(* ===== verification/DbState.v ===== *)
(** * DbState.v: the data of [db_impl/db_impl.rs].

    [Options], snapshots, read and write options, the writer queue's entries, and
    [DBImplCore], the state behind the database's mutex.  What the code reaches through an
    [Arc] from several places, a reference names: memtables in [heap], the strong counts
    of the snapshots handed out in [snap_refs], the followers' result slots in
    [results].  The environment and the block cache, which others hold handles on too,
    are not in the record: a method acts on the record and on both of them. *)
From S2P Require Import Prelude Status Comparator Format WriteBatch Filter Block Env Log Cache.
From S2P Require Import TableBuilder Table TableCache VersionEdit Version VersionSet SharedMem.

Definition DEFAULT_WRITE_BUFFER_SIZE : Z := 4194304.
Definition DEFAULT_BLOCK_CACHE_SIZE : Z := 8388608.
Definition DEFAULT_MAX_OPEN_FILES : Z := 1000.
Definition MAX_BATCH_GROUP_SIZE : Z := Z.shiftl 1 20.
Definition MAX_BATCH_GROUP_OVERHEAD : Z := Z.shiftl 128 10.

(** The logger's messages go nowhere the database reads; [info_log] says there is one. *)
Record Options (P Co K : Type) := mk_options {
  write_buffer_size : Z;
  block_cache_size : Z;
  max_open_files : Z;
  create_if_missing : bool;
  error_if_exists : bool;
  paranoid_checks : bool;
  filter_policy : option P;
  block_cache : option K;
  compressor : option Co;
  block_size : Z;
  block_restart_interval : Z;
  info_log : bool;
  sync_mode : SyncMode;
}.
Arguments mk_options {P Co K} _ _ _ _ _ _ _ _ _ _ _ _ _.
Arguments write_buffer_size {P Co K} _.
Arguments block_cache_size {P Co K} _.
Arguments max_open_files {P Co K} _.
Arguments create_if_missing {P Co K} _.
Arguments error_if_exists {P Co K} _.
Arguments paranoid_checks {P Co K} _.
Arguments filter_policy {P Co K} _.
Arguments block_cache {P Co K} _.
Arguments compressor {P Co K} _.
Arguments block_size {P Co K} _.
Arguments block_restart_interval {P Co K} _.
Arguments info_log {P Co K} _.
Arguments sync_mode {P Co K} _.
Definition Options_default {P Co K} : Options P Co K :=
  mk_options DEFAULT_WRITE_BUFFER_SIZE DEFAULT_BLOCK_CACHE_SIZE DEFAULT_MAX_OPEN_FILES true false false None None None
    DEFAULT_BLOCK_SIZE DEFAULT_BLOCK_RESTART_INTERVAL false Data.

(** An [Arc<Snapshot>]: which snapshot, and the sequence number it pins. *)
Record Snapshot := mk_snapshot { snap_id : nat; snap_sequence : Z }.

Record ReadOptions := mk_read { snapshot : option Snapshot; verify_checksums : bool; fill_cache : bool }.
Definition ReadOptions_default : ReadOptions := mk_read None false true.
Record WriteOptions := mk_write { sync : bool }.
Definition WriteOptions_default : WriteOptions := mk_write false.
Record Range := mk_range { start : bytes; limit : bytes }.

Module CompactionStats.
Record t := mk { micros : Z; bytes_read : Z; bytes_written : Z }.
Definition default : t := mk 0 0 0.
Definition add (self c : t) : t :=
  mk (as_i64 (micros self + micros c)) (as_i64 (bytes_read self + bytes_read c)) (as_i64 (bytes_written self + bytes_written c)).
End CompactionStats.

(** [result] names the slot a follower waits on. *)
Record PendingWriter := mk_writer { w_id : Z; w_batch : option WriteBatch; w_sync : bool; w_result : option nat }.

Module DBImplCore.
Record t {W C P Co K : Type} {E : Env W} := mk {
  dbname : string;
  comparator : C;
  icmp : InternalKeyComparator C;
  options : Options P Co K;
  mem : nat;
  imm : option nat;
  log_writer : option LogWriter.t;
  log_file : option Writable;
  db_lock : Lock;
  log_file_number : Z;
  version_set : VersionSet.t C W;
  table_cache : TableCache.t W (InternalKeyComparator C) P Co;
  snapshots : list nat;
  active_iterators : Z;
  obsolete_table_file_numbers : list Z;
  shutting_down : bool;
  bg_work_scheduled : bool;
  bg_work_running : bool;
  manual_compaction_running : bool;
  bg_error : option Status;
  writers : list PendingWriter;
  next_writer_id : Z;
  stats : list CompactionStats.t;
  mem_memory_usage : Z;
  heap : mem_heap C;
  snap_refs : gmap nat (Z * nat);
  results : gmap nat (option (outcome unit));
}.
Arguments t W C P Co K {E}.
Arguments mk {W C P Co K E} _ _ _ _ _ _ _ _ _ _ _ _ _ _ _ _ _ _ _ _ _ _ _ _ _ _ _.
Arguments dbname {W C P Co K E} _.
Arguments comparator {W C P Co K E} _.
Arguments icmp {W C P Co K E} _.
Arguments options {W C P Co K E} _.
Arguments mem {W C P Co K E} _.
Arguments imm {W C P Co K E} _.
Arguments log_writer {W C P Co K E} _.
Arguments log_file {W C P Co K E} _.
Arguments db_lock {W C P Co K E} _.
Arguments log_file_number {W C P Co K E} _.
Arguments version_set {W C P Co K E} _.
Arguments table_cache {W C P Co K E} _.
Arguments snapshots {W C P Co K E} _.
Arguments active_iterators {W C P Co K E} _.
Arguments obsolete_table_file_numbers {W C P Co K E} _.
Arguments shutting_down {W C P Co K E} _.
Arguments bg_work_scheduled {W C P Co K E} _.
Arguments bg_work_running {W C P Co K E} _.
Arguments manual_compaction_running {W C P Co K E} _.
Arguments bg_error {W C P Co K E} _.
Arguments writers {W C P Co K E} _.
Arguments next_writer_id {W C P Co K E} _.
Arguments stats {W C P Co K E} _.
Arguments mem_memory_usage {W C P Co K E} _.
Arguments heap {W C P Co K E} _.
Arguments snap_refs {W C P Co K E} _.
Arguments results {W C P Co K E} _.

Work request
Search the data above for lines holding "None" and copy each of them.

Reply to the exercise
  mk_options DEFAULT_WRITE_BUFFER_SIZE DEFAULT_BLOCK_CACHE_SIZE DEFAULT_MAX_OPEN_FILES true false false None None None
Definition ReadOptions_default : ReadOptions := mk_read None false true.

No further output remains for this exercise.